In late 2019, LBWF’s Internal Audit and Anti-Fraud Team (hereafter IAAFT) completed a report on Town Hall procurement, and surprisingly, given the fact that each year this involves many millions of pounds’ worth of goods and services, concluded that it was only deserving of ‘limited assurance’, with two of the five component findings about risk rated ‘high’ (‘Key targets missed, some services compromised…Service budgets exceeded…Significant breach in laws and regulations resulting in significant…consequences’).

The IAAFT investigation was based upon a forensic examination of five procurement contracts, three of which were found to be seriously flawed.

At the time, LBWF’s Procurement Strategy promised that ‘Council procurement will be transparent, conducted via the Council’s e-tendering system and all suppliers treated fairly and consistently in accordance with Council’s Contract Procedure Rules and the Public Contracts Regulations 2015 (as amended)’.

But what the IAAFT uncovered were some extraordinary instances of (as it was later described to the Audit and Governance Committee) ‘non-compliance with existing Rules’, illustrated by the following:

 

Contract DN379738

‘Management could not provide evidence that a minimum of three written quotations were obtained prior to the engagement of the contract;

Management could not provide evidence that this contract was signed and sealed by the Head of Legal services;

There was no evidence of the ongoing contract management/strategy that takes place for this contract.

Contract DN360965

No evidence was provided to demonstrate that due diligence checks were performed prior to the commencement of the contract;

No evidence was provided to evidence that the successful supplier was notified using the “Successful Tender Letter” on Pro-Contract,

or that the letter was signed by a person with appropriate delegated authority…

The price of the Contract (£55,000) does not agree to [sic] the quotation (£45,000).

Contract DN406583

No evidence was provided to demonstrate that due diligence checks were performed prior to the commencement of the contract;

No evidence was provided to evidence that the successful supplier was notified using the “Successful Tender Letter” on Pro-Contract,

or that the letter was signed by a person with appropriate delegated authority…

Management did not provide evidence that the quotation responses were evaluated using the Council’s Evaluation Matrix’.

 

In response to these and related concerns, LBWF launched a review, and hired in Nigel Kletz, an experienced procurement practitioner, who in his nine years at Birmingham City Council had reportedly help reduce the cost of outside contractors by £60m..

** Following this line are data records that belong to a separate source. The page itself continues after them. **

(** ** The iteration *)

Context {S : Type} (m : gr_block S) (Hm : 1 <= output_multiple m).
Context (size limit : Z) (Hlimit : size / 2 <= limit <= INT_MAX / 2) (Hbehaves : well_behaved m d0 limit).
Context (Hlen : forall n k, length (forecast m n k) = k).
(** The rates do not overflow an [int]. *)
Context (Hfixed : fixed_rate m = true -> output_multiple m <= INT_MAX / 2 /\
  forall avail, 0 <= avail < size -> 0 <= fixed_rate_ninput_to_noutput m avail <= INT_MAX / 2).
Context (Htimes : forall avail, 0 <= avail < size -> 0 <= times_rate m avail <= limit).

(** What became of the streams: items are appended at the block's own outputs only,
    and never so many that a reader, wherever it was, loses an item that it had not
    read; readers only go on, the block's own only, and never past the items there
    were at the start. *)
Definition served (h : heap) (g g' : gmap Z ghost) : Prop := forall a,
  option_Forall2 (fun x x' =>
    (exists items, g_hist x' = g_hist x ++ items /\ (a ∈ d_output d0 \/ items = [])) /\
    (forall r p b, h !! a = Some b -> g_pos x !! r = Some p -> zlen (g_hist x') - p < d_bufsize b) /\
    forall r, option_Forall2 (fun p p' => p <= p' <= zlen (g_hist x) /\ ((a, r) ∈ d_input d0 \/ p' = p))
      (g_pos x !! r) (g_pos x' !! r)) (g !! a) (g' !! a).

(** The lengths of the histories. *)
Definition lengths (g : gmap Z ghost) (a : Z) : Z := from_option (fun x => zlen (g_hist x)) 0 (g !! a).

Lemma waiting_lengths g i n : waiting g i n -> waiting_at (lengths g) g i n.
Proof. intros (x & p & Hx & Hp & Hn). exists x, p. unfold lengths. rewrite Hx. cbn. split_and!; [done..|lia]. Qed.

(** After a scan and calls. *)
Lemma served_intro h0 g0 h g h' g' : heap_rep h0 g0 -> same_sizes h0 h -> rescanned g0 g -> heap_rep h g ->
  ports_move d0 g g' -> heap_rep h' g' -> (forall i, i ∈ d_input d0 -> exists n, 0 <= n /\ waiting_at (lengths g) g' i n) ->
  served h0 g0 g'.
Proof.
  intros Hr0 Hss Hsc Hr Hmove Hr' Hin' a. specialize (Hr0 a). specialize (Hsc a). pose proof (Hr a) as Hra. pose proof (Hmove a) as Hma.
  specialize (Hss a). destruct Hr0 as [b0 x0 Hrep0|]; inversion Hsc as [? x [Eh Ep] E0 Ex|E0 Ex]; subst.
  2: { rewrite <- Ex in Hma. inversion Hma. constructor. }
  rewrite <- Ex in Hma, Hra. inversion Hma as [? x' [(items & Ei & Hi) Hroom Hpos] E1 Ex'|]; subst.
  inversion Hra as [b ? Hrep Eb|]; subst. rewrite <- Eb in Hss. cbn in Hss. injection Hss as Hsz.
  destruct (heap_rep_buffer _ _ _ _ Hr' (eq_sym Ex')) as (b' & Hb' & Hrep').
  pose proof (rep_room _ _ _ Hrep') as Hroom'. cbn [buf room] in Hroom'.
  constructor. split_and!.
  - exists items. by rewrite <- Eh.
  - intros r p b1 [= <-] Hp. rewrite <- Ep in Hp. destruct (rep_pos_reader _ _ _ Hrep _ _ Hp) as (rd & _ & _ & _ & Hlag).
    cbn [buf room] in Hlag. lia.
  - intros r. rewrite <- Ep. pose proof (Hpos r) as Hpr. inversion Hpr as [p p' [Hle Hor] Hp Hp'|]; subst; constructor.
    split; [|done]. split; [done|]. rewrite <- Eh. destruct Hor as [Hown|Hsame].
    + destruct (Hin' _ Hown) as (n & Hn & y & q & Hy & Hq & Hnq & _). cbn [fst snd] in *. rewrite <- Ex' in Hy. injection Hy as <-.
      rewrite <- Hp' in Hq. injection Hq as <-. unfold lengths in Hnq. rewrite <- Ex in Hnq. cbn in Hnq. lia.
    + rewrite Hsame. destruct (rep_pos_reader _ _ _ Hrep _ _ (eq_sym Hp)) as (rd & _ & _ & ? & _). lia.
Qed.

(** How an iteration ends: no failed assertion and no exception, the block
    wired as before, the buffers representing streams that moved on as they
    should, the block done exactly if the state says so. *)
Definition ends (h : heap) (g : gmap Z ghost) (r : res buffer_error (gr_block_detail * S * heap * state)) : Prop :=
  exists d' s' h' g' st, r = Ok (d', s', h', st) /\
    d_input d' = d_input d0 /\ d_output d' = d_output d0 /\
    (d_detail_done d' = true <-> st = DONE) /\ heap_rep h' g' /\ wires_ok g' /\ served h g g'.

Lemma were_done_ends h0 g0 d s h g : same_wires d0 d -> heap_rep h g -> wires_ok g -> served h0 g0 g ->
  ends h0 g0 (were_done d s h).
Proof.
  intros Hd Hr Hw Hs. unfold were_done. destruct (set_done_ok d h g true Hd Hr Hw) as (h' & -> & Hr').
  rewrite ok_bind. eexists _, s, h', g, DONE. split; [reflexivity|].
  destruct Hd as (Hi & Ho & _). by split_and!.
Qed.

Lemma stays_ends h0 g0 d s h g st : same_wires d0 d -> d_detail_done d0 = false -> heap_rep h g -> wires_ok g ->
  served h0 g0 g -> st <> DONE -> ends h0 g0 (Ok (d, s, h, st)).
Proof.
  intros (Hi & Ho & Hd) Hd0 Hr Hw Hs Hst. exists d, s, h, g, st. split_and!; [done..| |done|done|done].
  rewrite Hd, Hd0. done.
Qed.

(** A scan alone. *)
Lemma served_scan h0 g0 h g : heap_rep h0 g0 -> same_sizes h0 h -> rescanned g0 g -> heap_rep h g -> wires_ok g -> served h0 g0 g.
Proof.
  intros Hr0 Hss Hsc Hr Hw. eapply served_intro; [done..|reflexivity|done|].
  intros i Hi. destruct (proj1 Hw i Hi) as (j & x & p & Hx & Hp & _). exists (zlen (g_hist x) - p).
  destruct (heap_rep_buffer _ _ _ _ Hr Hx) as (b & _ & Hrep). destruct (rep_pos_reader _ _ _ Hrep _ _ Hp) as (_ & _ & _ & Hle & _).
  split; [lia|]. apply waiting_lengths. exists x, p. split_and!; [done..|lia].
Qed.

Lemma setup_call_to_work_ends h0 g0 d s h g n ninput_items : same_wires d0 d -> d_detail_done d0 = false ->
  heap_rep h0 g0 -> same_sizes h0 h -> rescanned g0 g -> heap_rep h g -> 0 < n <= limit -> (output_multiple m | n) ->
  Forall2 (fun i avail => waiting g i avail) (d_input d0) ninput_items ->
  (forall a, a ∈ d_output d0 -> roomy g a n) ->
  Forall2 (fun req avail => req <= avail) (forecast m n (length (d_input d0))) ninput_items ->
  ends h0 g0 (setup_call_to_work m d s h n ninput_items).
Proof using Hin Hout Hbehaves.
  intros Hd Hd0 Hr0 Hss Hsc Hr Hn Hmn Hwait Hroom Hreq. pose proof Hd as (Hi & Ho & Hdd).
  set (inb := fun i => default 0 (ninput_items !! i)).
  assert (budget (lengths g) d0 g inb (fun _ => n)) as Hb.
  { split.
    - intros i key Hk. destruct (Forall2_lookup_l _ _ _ _ _ Hwait Hk) as (avail & Ha & Hw).
      unfold inb. rewrite Ha. by apply waiting_lengths.
    - intros o a Ha. apply Hroom. by eapply list_elem_of_lookup_2. }
  pose proof (budget_wires _ _ _ _ Hb) as Hw. unfold setup_call_to_work. rewrite Hi.
  destruct (load_inputs_ok h g (d_input d0) ninput_items Hr (proj1 Hw)) as [items ->]. rewrite ok_bind.
  destruct (all_nitems_read_ok h g (d_input d0) Hr (proj1 Hw)) as [starts Hst].
  cbn [with_produce_or d_input d_output]. rewrite Hi, Hst, ok_bind, Ho.
  destruct (general_work m s n ninput_items items) as [[[s' outs] calls] r] eqn:Hgw.
  destruct (Hbehaves _ _ _ _ _ _ _ _ Hn Hmn Hreq Hgw) as (Hstore & Hcalls & Hcons & Hprod).
  destruct (store_outputs_ok (d_output d0) outs h g n Hr Hroom Hstore) as (h1 & -> & Hr1). rewrite ok_bind.
  assert (forall i, (i < length (d_input d0))%nat -> consumed_from i calls <= inb i) as Hc.
  { intros i Hil. apply Hcons. unfold inb. destruct (ninput_items !! i) eqn:E; [done|].
    apply lookup_ge_None_1 in E. apply Forall2_length in Hwait. lia. }
  destruct (make_calls_ok (lengths g) d0 Hin Hout calls (with_produce_or d 0) h1 g inb (fun _ => n)) as
    (d2 & h2 & g2 & -> & Hd2 & Hr2 & Ha2 & Hb2); try done.
  { intros o. specialize (Hprod o). case_if; lia. }
  rewrite ok_bind. pose proof (budget_wires _ _ _ _ Hb2) as Hw2. cbv beta iota.
  assert (forall i, i ∈ d_input d0 -> exists n, 0 <= n /\ waiting_at (lengths g) g2 i n) as Hleft.
  { intros i [k Hk]%list_elem_of_lookup. eexists. split; [|by apply (proj1 Hb2)].
    specialize (Hc k ltac:(by eapply lookup_lt_Some)). cbv beta. lia. }
  destruct (propagate_tags_ok m d2 starts h2 g2 Hd2 Hr2 Hw2) as (h3 & ok & -> & Hr3). rewrite ok_bind.
  pose proof (served_intro h0 g0 h g h3 g2 Hr0 Hss Hsc Hr Ha2 Hr3 Hleft) as Hs2.
  cbv beta iota. destruct ok; cbn [negb]; [|by eapply were_done_ends].
  case_if; [by eapply were_done_ends|].
  assert (exists d4 h4 g4, (if negb (r =? WORK_CALLED_PRODUCE) then produce_each d2 r h3 else Ok (d2, h3)) =
    Ok (d4, h4) /\ same_wires d0 d4 /\ heap_rep h4 g4 /\ wires_ok g4 /\ served h0 g0 g4) as (d4 & h4 & g4 & -> & Hd4 & Hr4 & Hw4 & Hs4).
  { destruct (r =? WORK_CALLED_PRODUCE) eqn:Er; cbn [negb]; [by exists d2, h3, g2|].
    destruct (produce_each_ok r d2 h3 g2 (fun o => n - produced_on o calls) Hd2 Hr3 Hw2) as
      (d4 & h4 & g4 & E & Hd4 & Hr4 & Hw4 & Ha4 & Hk4).
    { intros o a Ha. split; [by apply Hb2|]. specialize (Hprod o). lia. }
    exists d4, h4, g4. split_and!; [done..|]. apply (served_intro h0 g0 h g h4 g4); try done; [by transitivity g2|].
    intros i Hii. destruct (Hleft i Hii) as (k & Hk & Hwk). exists k. split; [done|]. by apply Hk4. }
  rewrite ok_bind. cbv beta iota. case_if; [by eapply stays_ends|].
  case_if; [by eapply were_done_ends|by eapply stays_ends].
Qed.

Perhaps unsurprisingly, as this review proceeded, further issues emerged. There were, Mr. Kletz established, ‘many, if not too many, routes to procurement’; officers ‘worked under a series of recommendations rather than requirements’; and, most worryingly, in the existing rules, there was no mandatory obligation for contracts to be openly advertised, meaning officers were ‘free to select’ which suppliers they wished to receive quotations or tenders from, with the potential for malpractice or worse speaking for itself.

The upshot was the drafting of a new set of contract procedure rules, designed to deliver ‘certainty’, ‘consistency’, ‘probity’, and ‘best value’, and these currently are in the process of being considered by the LBWF hierarchy.

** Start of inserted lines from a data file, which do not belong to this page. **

Lemma leaf_is_block inp e x : leaf inp e x -> is_block (block x) = true.
Proof. by induction 1. Qed.

(** ** Flattening collects the wires *)

(** The edges the two inner loops ask for. *)
Definition pairs (ss ds : list endpoint) : list edge :=
  mjoin (map (fun s => map (fun d => {| src := s; dst := d |}) ds) ss).

Lemma elem_of_pairs ss ds s d : {| src := s; dst := d |} ∈ pairs ss ds <-> s ∈ ss /\ d ∈ ds.
Proof.
  unfold pairs. rewrite list_elem_of_join. setoid_rewrite list_elem_of_fmap. split.
  - intros (l & Hl & s' & -> & Hs). apply list_elem_of_fmap in Hl as (d' & [= -> ->] & Hd). done.
  - intros [Hs Hd]. eexists. split; [|eauto]. apply list_elem_of_fmap. eauto.
Qed.

Abbreviation connected := (edges_ok input_signature output_signature).

(** What a step of flattening does: it adds edges, and keeps the flat graph well
    formed. *)
Definition adds (f : list edge -> res hier_error (list edge)) (P : edge -> Prop) : Prop :=
  forall sfg sfg', f sfg = Ok sfg' ->
    (connected sfg -> connected sfg') /\ forall e, e ∈ sfg' <-> e ∈ sfg \/ P e.

Lemma adds_iff f P Q : adds f P -> (forall e, P e <-> Q e) -> adds f Q.
Proof. intros Hf HPQ sfg sfg' H. destruct (Hf _ _ H) as [? He]. split; [done|]. intros e. by rewrite He, HPQ. Qed.

Lemma adds_each {A} (f : A -> list edge -> res hier_error (list edge)) (P : A -> edge -> Prop) l :
  (forall x, x ∈ l -> adds (f x) (P x)) -> adds (for_each f l) (fun e => exists x, x ∈ l /\ P x e).
Proof.
  induction l as [|x l IH]; intros Hf sfg sfg' H; cbn in H.
  { injection H as <-. split; [done|]. set_solver. }
  apply res_bind_ok in H as (s1 & H1 & H2). destruct (Hf x ltac:(constructor) _ _ H1) as [Hc1 He1].
  destruct (IH (fun y Hy => Hf y ltac:(by constructor)) _ _ H2) as [Hc2 He2]. split; [by auto|].
  intros e. rewrite He2, He1. setoid_rewrite elem_of_cons. naive_solver.
Qed.

Lemma adds_connect s d :
  adds (fun sfg => lift (GrFlowgraph.connect input_signature output_signature s d sfg))
    (fun e => e = {| src := s; dst := d |}).
Proof.
  intros sfg sfg'. destruct (GrFlowgraph.connect _ _ _ _ _) as [r|] eqn:E; [|done].
  cbn. intros [= <-]. split; [intros Hc; by eapply connect_edges_ok|].
  apply connect_ok in E as (_ & _ & ->). intros e. by rewrite elem_of_app, list_elem_of_singleton.
Qed.

Lemma adds_pairs ss ds :
  adds (connect_pairs input_signature output_signature ss ds) (fun e => e ∈ pairs ss ds).
Proof.
  eapply adds_iff.
  - apply adds_each. intros s _. apply adds_each. intros d _. apply adds_connect.
  - intros [s d]. rewrite elem_of_pairs. naive_solver.
Qed.

Lemma adds_edge fuel p :
  adds (flatten_edge input_signature output_signature is_block fuel w p)
    (fun e => leaf false (src p) (src e) /\ leaf true (dst p) (dst e)).
Proof.
  intros sfg sfg' (ss & Hs & H)%res_bind_ok. apply res_bind_ok in H as (ds & Hd & H).
  apply adds_pairs in H as [Hc He]. split; [done|]. intros [s d]. rewrite He, elem_of_pairs.
  by rewrite (resolve_endpoint_ok _ _ _ _ Hs), (resolve_endpoint_ok _ _ _ _ Hd).
Qed.

Lemma adds_flatten fuel d :
  adds (flatten_aux input_signature output_signature is_block fuel w d) (wires d).
Proof.
  revert d. induction fuel as [|fuel IH]; intros d sfg sfg' H; [done|]. cbn in H.
  apply res_bind_ok in H as (s1 & H1 & H). apply res_bind_ok in H as (u & _ & H2).
  eapply adds_each in H1 as [Hc1 He1]; [|intros p _; apply adds_edge].
  eapply (adds_each _ (fun b e => exists d', w !! b = Some d' /\ wires d' e)) in H2 as [Hc2 He2].
  2: { intros b _ s s' H. destruct (w !! b) as [d'|].
       - apply IH in H as [? He]. split; [done|]. intros e. rewrite He. naive_solver.
       - injection H as <-. split; [done|]. naive_solver. }
  split; [by auto|]. intros e. rewrite He2, He1. split.
  - intros [[?|(p & Hp & Hs & Hd)] | (b & Hb & d' & Hd' & Hw)]; [by left|right..].
    + destruct e. by eapply wire_here.
    + by eapply wire_inside.
  - intros [?|Hw]; [by left; left|]. inversion Hw; subst; naive_solver.
Qed.

(** ** What flattening asks for, and what stops it *)

(** The hierarchy is one: some rank goes down from a block to those it uses. *)
Context (rank : Z -> nat).
Definition hierarchy : Prop :=
  forall b d c, w !! b = Some d -> c ∈ used_blocks d -> (rank c < rank b)%nat.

Two further remarks are apposite.

Between 2008 and 2010, LBWF was rocked by a series of scandals concerning how it spent public money. Brought in to assist, PricewaterhouseCoopers scrutinised 105 project files, and found, amongst other things, that only 8 per cent were supported by full and consistent budgetary data; 48 per cent did not include signed contracts; ‘the vast majority…had no evidence of tendering, or just a note about the tenders received but no actual further evidence’; and ‘All but 3 projects had no evidence of any data checking or auditing by the Council in respect of…the contract monitoring procedures’.

Separately, when attention was focused on a project that LBWF had commissioned from a provider called EduAction, it emerged that, first, the latter had not signed the contract, and second, ‘at the workshop developing proposals, EduAction representatives had stepped in and offered to provide services…[the] output levels and output criteria had come from EduAction…thus the eventual beneficiary of the funding played a part in framing the expression of need’.

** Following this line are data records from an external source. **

(** Every block of a flow graph that is set up can be run by the executor: its
    detail is complete, its inputs and outputs are distinct, and they are wired
    to buffers that are streams. *)
Theorem set_up_blocks_ready : exists g, heap_rep (buffers w) g /\
  forall b, b ∈ calc_used_blocks edges -> exists d fd, details w !! b = Some d /\ finish d = Some fd /\
    NoDup (d_input fd) /\ NoDup (d_output fd) /\ wires_ok fd g /\ d_detail_done fd = false /\
    (d_input fd <> [] \/ d_output fd <> []).
Proof using Hw Hports.
  destruct streams as [g Hg]. exists g. split; [done|]. intros b Hb.
  destruct (slots _ _ _ Hw b Hb) as (d & Hd & Hlin & Hlout).
  destruct (mapM_filled (in_slots d)) as (ins & Hins & Ein).
  { intros i Hi. destruct (in_slot_filled edges Hports size w b d i Hw Hb Hd Hi) as (x & Hx & _). eauto. }
  destruct (mapM_filled (out_slots d)) as (outs & Houts & Eout).
  { intros i Hi. destruct (outputs_filled _ _ _ Hw b d i Hb Hd Hi) as (a & Ha & _). eauto. }
  exists d, {| d_produce_or := 0; d_input := ins; d_output := outs; d_detail_done := false |}.
  assert (forall i x, ins !! i = Some x -> in_slots d !! i = Some (Some x)) as Hi.
  { intros i x Hx. by rewrite Ein, list_lookup_fmap, Hx. }
  assert (forall i x, outs !! i = Some x -> out_slots d !! i = Some (Some x)) as Ho.
  { intros i x Hx. by rewrite Eout, list_lookup_fmap, Hx. }
  assert (forall i j : nat, {| block := b; port := Z.of_nat i |} = {| block := b; port := Z.of_nat j |} -> i = j) as Hinj.
  { intros i j E. injection E. lia. }
  split; [done|]. split; [unfold finish; by rewrite Hins; cbn; rewrite Houts|]. cbn [d_input d_output d_detail_done].
  split_and!; [| | |done|].
  - apply NoDup_alt. intros i j [a r] Hx Hy. apply Hinj.
    eapply (inputs_distinct _ _ _ Hw _ _ a a r); [done|done| |]; exists d; (split; [done|]); cbn; rewrite Nat2Z.id;
      (split; [lia|by apply Hi]).
  - apply NoDup_alt. intros i j a Hx Hy. apply Hinj.
    eapply (outputs_distinct _ _ _ Hw _ _ a); [done|done| |]; exists d; (split; [done|]); cbn; rewrite Nat2Z.id;
      (split; [lia|by apply Ho]).
  - split.
    + intros x [i Hx]%list_elem_of_lookup. pose proof (lookup_lt_Some _ _ _ (Hi _ _ Hx)) as Hlt.
      destruct (in_slot_filled edges Hports size w b d i Hw Hb Hd Hlt) as (y & Hy & Hr).
      rewrite (Hi _ _ Hx) in Hy. injection Hy as <-. by apply reader_waits.
    + intros a [i Ha]%list_elem_of_lookup. pose proof (lookup_lt_Some _ _ _ (Ho _ _ Ha)) as Hlt.
      destruct (outputs_filled _ _ _ Hw b d i Hb Hd Hlt) as (y & Hy & buf & Hbuf).
      rewrite (Ho _ _ Ha) in Hy. injection Hy as <-. specialize (Hg a). rewrite Hbuf in Hg. inversion Hg. eauto.
  - apply calc_used_blocks_in in Hb as (e & He & [-> | ->]).
    + right. intros ->. destruct (inputs_filled _ _ _ Hw e He) as (x & a & _ & (dx & Hdx & _ & Hx) & _).
      assert (dx = d) as -> by congruence. by rewrite Eout in Hx.
    + left. intros ->. destruct (inputs_filled _ _ _ Hw e He) as (x & a & (dx & Hdx & _ & Hx) & _).
      assert (dx = d) as -> by congruence. by rewrite Ein in Hx.
Qed.
End Ready.

(** ** Witness: a source 1, a filter 2 and a sink 3 with two inputs; large items *)

Definition demo_sig (n : Z) : io_signature :=
  {| min_streams := n; max_streams := n; sizeof_stream_items := [65536] |}.
Definition demo_in (b : Z) : io_signature := demo_sig (if (b =? 1) || (b =? 10) then 0 else if b =? 3 then 2 else 1).
Definition demo_out (b : Z) : io_signature := demo_sig (if (b =? 3) || (b =? 10) then 0 else 1).
Definition demo_make (sz n : Z) : option (list Z) := Some (replicate (Z.to_nat (n / sz)) 0).
Definition demo_rate (b : Z) : spec_float := double_of_int 1.
Definition demo_edge (a p b q : Z) : edge :=
  {| src := {| block := a; port := p |}; dst := {| block := b; port := q |} |}.
Definition demo_edges : list edge := [demo_edge 1 0 2 0; demo_edge 2 0 3 0; demo_edge 2 0 3 1].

When all this was reported in public (revealingly, only after extensive campaigning by a local resident) it provoked a good deal of LBWF hand-wringing, and promises that lessons already had been learnt.

In future, it was asserted, officers rigorously would respect each stage of the procurement process.

Against this background, the recent IAAFT report is, to say the least, very disappointing: the rhetoric of previous years has clearly been well and truly forgotten.

The other remark?

Mr. Kletz is no longer employed by LBWF.